At the beginning, in the forties, Socialism presented itself as Communism, as a republic one and indivisible, as a governmental and Jacobin dictatorship, in its application to economics. Such was the ideal of that time. Religious and freethinking Socialists were equally ready to submit to any strong government, even an imperial one, if that government would only remodel economic relations to the worker’s advantage.

A profound revolution has since been accomplished, especially among Latin and English peoples. Governmental Communism, like theocratic Communism, is repugnant to the worker. And this repugnance gave rise to a new conception or doctrine — that of Collectivism — in the International. This doctrine at first signified the collective possession of the instruments of production (not including what is necessary to live), and the right of each group to accept such method of remuneration, whether communistic or individualistic, as pleased its members. Little by little, however, this system was transformed into a sort of compromise between communistic and individualistic wage remuneration. Today the Collectivist wants all that belongs to production to become common property, but that each should be individually remunerated by labor checks, according to the number of hours he has spent in production. These checks would serve to buy all merchandise in the Socialist stores at cost price, which price would also be estimated in hours of labor.
But if you analyze this idea you will own that its essence, as summed up by one of our friends, is reduced to this:

Partial Communism in the possession of instruments of production and education. Competition among individuals and groups for bread, housing and clothing. Individualism for works of art and thought. The Socialistic State’s aid for children, invalids and old people.

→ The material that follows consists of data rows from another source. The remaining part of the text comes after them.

(* ===== verification/MigrationRun.v ===== *)
(** * MigrationRun: where the migration gets to

    The reconcilers of [Migration] against an API server.  The server is a parameter: a store,
    an answer to every request, and the documented behaviour the migration relies on
    ([ApiServerLaws]): finalizers hold a deletion back, an update with the current resource
    version and an unchanged spec is accepted, the status is only written through its own
    resource.  The theorems say which states the reconcilers reach, and in how many runs. *)

From S2P Require Import Prelude Prog Resources Api K8sClient Helpers Migration MigrationSpec.

(** ** The server *)

Class ApiServer := {
  Store : Type;
  find : Store -> group -> string -> string * string -> option MObj;
  serve : forall q : mreq, Store -> mresp q * Store }.

Definition key_of (o : MObj) : string * string := (mo_Name o, mo_Namespace o).

(** The same object, but for what the server owns. *)
Record like (o o' : MObj) : Prop := mkLike {
  like_key : key_of o' = key_of o;
  like_Finalizers : mo_Finalizers o' = mo_Finalizers o;
  like_Labels : mo_Labels o' = mo_Labels o;
  like_Annotations : mo_Annotations o' = mo_Annotations o;
  like_Spec : mo_Spec o' = mo_Spec o }.

#[export] Instance like_equivalence : Equivalence like.
Proof.
  split; [done| |].
  - intros x y []. constructor; congruence.
  - intros x y z [] []. constructor; congruence.
Qed.

(** From [s] to [s'], only this entry changes. *)
Definition put `{ApiServer} (s s' : Store) (g : group) (k : string) (key : string * string)
    (v : option MObj) : Prop :=
  find s' g k key = v /\
  forall g' k' key', (g', k', key') <> (g, k, key) -> find s' g' k' key' = find s g' k' key'.

(** A write of the status of an object of the group. *)
Definition writes_status (g : group) (q : mreq) : bool :=
  match q with MStatusUpdate g' _ _ => bool_decide (g' = g) | _ => false end.

Definition held (o : MObj) : Prop := mo_Finalizers o <> [].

In a word — a struggle for the means of existence mitigated by charity. Always the Christian maxim: “Wound to heal afterwards!” And always the door open to inquisition, in order to know if you are a man who must be left to struggle, or a man the State must succor.

The idea of labor checks, you know, is old. It dates from Robert Owen; Proudhon commended it in 1848; Marxists have made “Scientific Socialism” of it today.
We must say, however, that this system seems to have little hold on the minds of the masses; it would seem they foresaw its drawbacks, not to say its impossibility. Firstly, the duration of time given to any work does not give the measure of social utility of the work accomplished, and the theories of value that economists have endeavored to base, from Adam Smith to Marx, only on the cost of production, valued in labor time, have not solved the question of value. As soon as there is exchange, the value of an article becomes a complex quantity, and depends also on the degree of satisfaction which it brings to the needs — not of the individual, as certain economists stated formerly, but of the whole of society, taken in its entirety. Value is a social fact. Being the result of an exchange, it has a double aspect: that of labor, and that of satisfaction of needs, both evidently conceived in their social and not individual aspect.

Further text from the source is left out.